(Stored items)
• • • • • • •

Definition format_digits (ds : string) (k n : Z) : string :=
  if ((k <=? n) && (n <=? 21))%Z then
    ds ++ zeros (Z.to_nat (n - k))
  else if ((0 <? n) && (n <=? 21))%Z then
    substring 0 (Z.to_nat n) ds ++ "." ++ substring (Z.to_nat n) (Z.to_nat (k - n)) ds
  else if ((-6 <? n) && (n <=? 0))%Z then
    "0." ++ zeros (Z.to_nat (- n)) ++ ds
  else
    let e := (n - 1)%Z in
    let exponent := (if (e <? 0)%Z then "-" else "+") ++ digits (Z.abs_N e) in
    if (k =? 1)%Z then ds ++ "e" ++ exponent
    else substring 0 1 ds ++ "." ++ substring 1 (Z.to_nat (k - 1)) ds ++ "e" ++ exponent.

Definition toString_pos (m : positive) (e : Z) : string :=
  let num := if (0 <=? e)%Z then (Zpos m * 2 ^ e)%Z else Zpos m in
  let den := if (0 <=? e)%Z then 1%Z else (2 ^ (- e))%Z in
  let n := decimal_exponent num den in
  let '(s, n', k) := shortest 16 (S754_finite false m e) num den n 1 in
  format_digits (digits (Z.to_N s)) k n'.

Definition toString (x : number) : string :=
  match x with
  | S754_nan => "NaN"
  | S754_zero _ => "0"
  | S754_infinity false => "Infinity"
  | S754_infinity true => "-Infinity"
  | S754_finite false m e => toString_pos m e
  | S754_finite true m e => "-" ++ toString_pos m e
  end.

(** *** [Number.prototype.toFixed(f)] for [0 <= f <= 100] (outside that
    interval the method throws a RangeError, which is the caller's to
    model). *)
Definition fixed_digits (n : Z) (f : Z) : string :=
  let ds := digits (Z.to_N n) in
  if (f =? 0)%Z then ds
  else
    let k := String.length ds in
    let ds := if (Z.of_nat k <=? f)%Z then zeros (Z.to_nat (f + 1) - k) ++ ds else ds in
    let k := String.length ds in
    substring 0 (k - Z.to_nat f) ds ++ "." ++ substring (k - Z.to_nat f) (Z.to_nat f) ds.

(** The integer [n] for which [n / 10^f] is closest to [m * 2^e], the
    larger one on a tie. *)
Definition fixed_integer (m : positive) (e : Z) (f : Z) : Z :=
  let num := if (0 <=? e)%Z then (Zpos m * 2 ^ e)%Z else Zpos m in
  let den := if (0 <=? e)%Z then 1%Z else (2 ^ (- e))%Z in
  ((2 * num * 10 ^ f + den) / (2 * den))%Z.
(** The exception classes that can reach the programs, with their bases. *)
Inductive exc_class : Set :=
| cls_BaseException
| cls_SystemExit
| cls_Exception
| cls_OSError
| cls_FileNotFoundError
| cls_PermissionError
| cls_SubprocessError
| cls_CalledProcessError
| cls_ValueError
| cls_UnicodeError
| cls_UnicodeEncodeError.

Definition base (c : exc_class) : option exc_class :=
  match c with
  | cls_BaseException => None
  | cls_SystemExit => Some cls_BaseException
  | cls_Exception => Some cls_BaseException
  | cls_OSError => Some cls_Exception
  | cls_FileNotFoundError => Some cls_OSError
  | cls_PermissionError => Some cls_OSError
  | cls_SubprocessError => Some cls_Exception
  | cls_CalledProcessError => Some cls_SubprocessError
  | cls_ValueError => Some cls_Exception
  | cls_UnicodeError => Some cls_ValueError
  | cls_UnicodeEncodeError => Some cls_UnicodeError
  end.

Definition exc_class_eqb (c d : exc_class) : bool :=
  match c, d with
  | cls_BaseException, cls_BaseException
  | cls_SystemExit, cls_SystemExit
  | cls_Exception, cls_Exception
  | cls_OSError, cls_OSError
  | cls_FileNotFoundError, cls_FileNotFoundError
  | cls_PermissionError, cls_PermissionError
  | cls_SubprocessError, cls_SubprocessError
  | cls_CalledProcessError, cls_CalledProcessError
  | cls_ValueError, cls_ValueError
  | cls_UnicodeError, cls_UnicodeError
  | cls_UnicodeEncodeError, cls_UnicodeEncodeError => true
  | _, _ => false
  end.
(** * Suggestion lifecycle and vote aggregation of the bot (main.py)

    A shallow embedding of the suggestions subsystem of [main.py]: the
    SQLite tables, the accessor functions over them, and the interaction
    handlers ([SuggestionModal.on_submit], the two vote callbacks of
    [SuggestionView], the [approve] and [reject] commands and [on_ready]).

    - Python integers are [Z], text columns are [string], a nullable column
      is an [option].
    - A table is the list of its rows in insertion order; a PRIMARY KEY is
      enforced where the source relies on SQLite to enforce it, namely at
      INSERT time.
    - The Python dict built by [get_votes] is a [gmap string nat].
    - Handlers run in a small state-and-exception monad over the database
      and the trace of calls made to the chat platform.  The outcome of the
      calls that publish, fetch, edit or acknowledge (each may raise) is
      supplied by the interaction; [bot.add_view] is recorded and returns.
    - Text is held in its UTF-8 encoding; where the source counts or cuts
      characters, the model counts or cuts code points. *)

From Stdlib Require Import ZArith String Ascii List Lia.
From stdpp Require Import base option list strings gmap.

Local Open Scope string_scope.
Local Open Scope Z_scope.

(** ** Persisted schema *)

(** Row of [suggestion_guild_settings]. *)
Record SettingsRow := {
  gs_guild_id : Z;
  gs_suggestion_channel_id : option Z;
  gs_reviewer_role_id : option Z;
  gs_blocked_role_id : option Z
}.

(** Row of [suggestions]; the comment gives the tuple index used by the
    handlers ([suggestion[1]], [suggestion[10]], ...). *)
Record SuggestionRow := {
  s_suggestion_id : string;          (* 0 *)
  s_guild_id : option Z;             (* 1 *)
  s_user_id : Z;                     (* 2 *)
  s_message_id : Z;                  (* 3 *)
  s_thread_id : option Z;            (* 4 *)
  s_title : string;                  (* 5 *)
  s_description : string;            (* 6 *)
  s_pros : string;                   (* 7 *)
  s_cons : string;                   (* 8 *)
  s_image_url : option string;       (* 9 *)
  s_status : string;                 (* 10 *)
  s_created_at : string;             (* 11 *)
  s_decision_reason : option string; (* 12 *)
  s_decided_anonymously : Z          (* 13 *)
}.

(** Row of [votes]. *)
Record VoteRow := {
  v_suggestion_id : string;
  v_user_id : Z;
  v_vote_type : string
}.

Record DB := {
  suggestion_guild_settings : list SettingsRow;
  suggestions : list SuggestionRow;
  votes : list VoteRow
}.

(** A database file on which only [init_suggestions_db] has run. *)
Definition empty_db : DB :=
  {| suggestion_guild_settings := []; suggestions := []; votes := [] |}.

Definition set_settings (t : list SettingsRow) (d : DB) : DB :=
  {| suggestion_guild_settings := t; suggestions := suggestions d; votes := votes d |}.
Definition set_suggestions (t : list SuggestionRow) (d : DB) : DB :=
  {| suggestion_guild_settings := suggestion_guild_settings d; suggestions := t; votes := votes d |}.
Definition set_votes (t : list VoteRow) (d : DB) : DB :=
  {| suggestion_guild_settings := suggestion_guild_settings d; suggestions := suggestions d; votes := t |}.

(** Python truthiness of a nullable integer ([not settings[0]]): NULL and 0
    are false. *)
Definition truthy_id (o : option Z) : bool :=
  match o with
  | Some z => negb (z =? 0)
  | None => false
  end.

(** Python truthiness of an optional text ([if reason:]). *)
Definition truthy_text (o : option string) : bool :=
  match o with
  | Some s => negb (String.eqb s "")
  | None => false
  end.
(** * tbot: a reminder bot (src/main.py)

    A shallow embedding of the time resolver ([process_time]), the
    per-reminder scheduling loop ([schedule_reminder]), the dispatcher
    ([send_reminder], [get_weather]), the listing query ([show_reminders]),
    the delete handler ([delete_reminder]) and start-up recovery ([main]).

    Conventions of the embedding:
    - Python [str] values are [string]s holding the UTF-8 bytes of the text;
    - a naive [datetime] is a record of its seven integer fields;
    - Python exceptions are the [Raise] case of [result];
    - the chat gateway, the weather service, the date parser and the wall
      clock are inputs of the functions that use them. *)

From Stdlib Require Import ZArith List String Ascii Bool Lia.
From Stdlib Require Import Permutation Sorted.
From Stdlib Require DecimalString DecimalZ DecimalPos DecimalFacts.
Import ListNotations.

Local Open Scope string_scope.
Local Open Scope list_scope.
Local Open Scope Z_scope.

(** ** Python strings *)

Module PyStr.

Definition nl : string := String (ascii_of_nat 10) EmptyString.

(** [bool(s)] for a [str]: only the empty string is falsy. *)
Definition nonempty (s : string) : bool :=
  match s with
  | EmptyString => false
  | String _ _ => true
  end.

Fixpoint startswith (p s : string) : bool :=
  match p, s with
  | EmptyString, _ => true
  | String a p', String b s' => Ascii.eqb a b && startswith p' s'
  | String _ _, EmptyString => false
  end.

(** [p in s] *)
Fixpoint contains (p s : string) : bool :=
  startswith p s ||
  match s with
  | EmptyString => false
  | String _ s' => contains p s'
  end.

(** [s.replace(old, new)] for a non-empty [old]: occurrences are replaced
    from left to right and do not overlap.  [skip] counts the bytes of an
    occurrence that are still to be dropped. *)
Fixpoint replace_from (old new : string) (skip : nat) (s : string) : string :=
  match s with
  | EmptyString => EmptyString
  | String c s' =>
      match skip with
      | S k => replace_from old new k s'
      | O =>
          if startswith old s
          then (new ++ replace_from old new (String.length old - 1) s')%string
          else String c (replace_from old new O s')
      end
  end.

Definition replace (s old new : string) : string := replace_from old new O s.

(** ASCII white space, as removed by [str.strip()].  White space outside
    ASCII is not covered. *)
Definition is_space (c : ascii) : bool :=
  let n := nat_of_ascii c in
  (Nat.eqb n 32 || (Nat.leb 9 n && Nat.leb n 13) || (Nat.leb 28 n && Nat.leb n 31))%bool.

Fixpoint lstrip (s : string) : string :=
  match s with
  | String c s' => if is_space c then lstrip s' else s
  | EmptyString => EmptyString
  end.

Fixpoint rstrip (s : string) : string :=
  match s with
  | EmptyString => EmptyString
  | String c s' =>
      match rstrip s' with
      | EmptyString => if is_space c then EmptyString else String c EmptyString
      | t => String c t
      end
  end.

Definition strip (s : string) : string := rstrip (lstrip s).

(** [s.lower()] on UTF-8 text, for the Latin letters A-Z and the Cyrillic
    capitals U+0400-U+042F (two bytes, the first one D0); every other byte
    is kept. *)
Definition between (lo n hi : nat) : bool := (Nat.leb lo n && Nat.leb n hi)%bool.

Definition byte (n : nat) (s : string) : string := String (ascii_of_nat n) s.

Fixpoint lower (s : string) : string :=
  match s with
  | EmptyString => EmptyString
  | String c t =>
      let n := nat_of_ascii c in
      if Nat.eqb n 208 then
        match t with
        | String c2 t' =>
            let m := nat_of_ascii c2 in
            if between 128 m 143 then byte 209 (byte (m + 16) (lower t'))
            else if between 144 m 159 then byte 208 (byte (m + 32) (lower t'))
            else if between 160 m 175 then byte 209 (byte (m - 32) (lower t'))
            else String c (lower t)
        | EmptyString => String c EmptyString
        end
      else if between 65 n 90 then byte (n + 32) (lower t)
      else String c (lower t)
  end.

• • • • • • •

• _What this task involves_:
Within the data above, the lines from the one with "s_decision_reason : option string; (* 12 *)" to the one with "Definition set_votes (t" must be repeated exactly; no other line belongs in the answer.

• _Solution for this task_:
  s_decision_reason : option string; (* 12 *)
  s_decided_anonymously : Z          (* 13 *)
}.

(** Row of [votes]. *)
Record VoteRow := {
  v_suggestion_id : string;
  v_user_id : Z;
  v_vote_type : string
}.

Record DB := {
  suggestion_guild_settings : list SettingsRow;
  suggestions : list SuggestionRow;
  votes : list VoteRow
}.

(** A database file on which only [init_suggestions_db] has run. *)
Definition empty_db : DB :=
  {| suggestion_guild_settings := []; suggestions := []; votes := [] |}.

Definition set_settings (t : list SettingsRow) (d : DB) : DB :=
  {| suggestion_guild_settings := t; suggestions := suggestions d; votes := votes d |}.
Definition set_suggestions (t : list SuggestionRow) (d : DB) : DB :=
  {| suggestion_guild_settings := suggestion_guild_settings d; suggestions := t; votes := votes d |}.
Definition set_votes (t : list VoteRow) (d : DB) : DB :=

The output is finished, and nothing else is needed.